According to BEIS, the 24 innovative projects, which range from start-ups and family-run businesses to research institutes and universities, will receive funding of up to GBP200 000 (≈ EUR 233 600) from the government’s Biomass Feedstocks Innovation Programme.
The programme is funded through BEIS’s £1 billion Net Zero Innovation Portfolio, which aims to accelerate the commercialization of innovative clean energy technologies and processes through the 2020s and 2030s.
This competition is being conducted in 2 phases, one building on the other, to produce innovations that address some of the barriers to feedstock production, helping to scale up the supply of UK sustainable biomass in the coming years.
Biomass materials include non-food energy crops such as grasses and hemp, material from forestry operations, and marine-based materials such as algae and seaweed. The funded projects will boost biomass productivity in the UK, through breeding, planting, cultivating, and harvesting organic energy materials.
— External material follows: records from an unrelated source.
(** The second example with an interface for which the curve continues
    the edge before it: the curved edge continues, the edge after it starts
    a new edge. *)
Lemma edge_type_of_result_witness :
  TessellatedPath_edge_type example_typed_tp 1 1 = Some continues_edge
  /\ TessellatedPath_edge_type example_typed_tp 1 2 = Some starts_new_edge.
Proof.
  split.
  - apply (edge_type_of_result (FM := example_math) (PI := example_typed_interface)
             example_typed_tp 1 1
             (path_edge_result (H := example_math) (H0 := example_typed_interface)
                example_params
                (example_curve (mk_vec2 3 0) (mk_vec2 3 1) (mk_vec2 2 1)))).
    left.
    exists example_two_contours, example_params, false, None,
      [ example_flat (mk_vec2 2 0) (mk_vec2 3 0);
        example_curve (mk_vec2 3 0) (mk_vec2 3 1) (mk_vec2 2 1);
        example_flat (mk_vec2 2 1) (mk_vec2 2 0) ],
      (example_curve (mk_vec2 3 0) (mk_vec2 3 1) (mk_vec2 2 1)).
    repeat split; vm_compute; reflexivity.
  - apply (edge_type_of_result (FM := example_math) (PI := example_typed_interface)
             example_typed_tp 1 2
             (path_edge_result (H := example_math) (H0 := example_typed_interface)
                example_params (example_flat (mk_vec2 2 1) (mk_vec2 2 0)))).
    left.
    exists example_two_contours, example_params, false, None,
      [ example_flat (mk_vec2 2 0) (mk_vec2 3 0);
        example_curve (mk_vec2 3 0) (mk_vec2 3 1) (mk_vec2 2 1);
        example_flat (mk_vec2 2 1) (mk_vec2 2 0) ],
      (example_flat (mk_vec2 2 1) (mk_vec2 2 0)).
    repeat split; vm_compute; reflexivity.
Defined.

(** The segments of the third example, a line and the pieces of an arc. *)
Lemma stored_local_values_witness :
  segment_data example_arc_tp <> []
  /\ Forall (fun S0 => compute_local_segment_values (H := example_math) S0 = S0)
       (segment_data example_arc_tp).
Proof.
  split; [vm_compute; discriminate|].
  apply list.Forall_forall. intros S0 HS0.
  apply (stored_local_values (FM := example_math) (PI := example_interface)
           example_arc_tp S0); [|exact HS0].
  left. exists example_arc_path, example_params, false, None. vm_compute. reflexivity.
Defined.

(** The four segments of the second contour of the second example. *)
Lemma contour_start_distances_witness :
  exists l,
    contour_segment_data example_two_contours_tp 1 = Some l
    /\ length l = 4%nat
    /\ (forall S0, l !! 0%nat = Some S0 -> m_distance_from_contour_start S0 = 0)
    /\ (forall i S0 T0,
          l !! i = Some S0 -> l !! (i + 1)%nat = Some T0 ->
          m_distance_from_contour_start T0
          = m_distance_from_contour_start S0 + m_length S0).
Proof.
  destruct (contour_segment_data example_two_contours_tp 1) as [l|] eqn:Hl;
    [|vm_compute in Hl; discriminate].
  exists l. split; [reflexivity|]. split.
  { vm_compute in Hl. injection Hl as <-. reflexivity. }
  apply (contour_start_distances (FM := example_math) (PI := example_interface)
           example_two_contours_tp) with (o := 1%nat).
  - left. exists example_two_contours, example_params, true,
      (Some example_two_contours_refiner). vm_compute. reflexivity.
  - vm_compute. repeat (apply List.Forall_cons; [discriminate|]). apply List.Forall_nil.
  - exact Hl.
Defined.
Biomass is a small but important part of the renewable energy mix that the UK requires to meet its commitment to eradicate its contribution to climate change by 2050 – and is also backed by the UK’s independent Committee on Climate Change (CCC).
Working to develop new and greener types of fuel like biomass is an important part of building a diverse and green energy mix that we will need to achieve our climate change targets. We are backing UK innovators to ensure we have a homegrown supply of biomass materials, which is part of our wider plans to continue driving down carbon emissions as we build back greener, Energy Minister Lord Callanan said.
The UK government intends to publish a new biomass strategy in 2022 which will review the amount of sustainable biomass available to the UK and how this could be best utilized across the economy to help achieve the government’s net-zero and wider environmental commitments.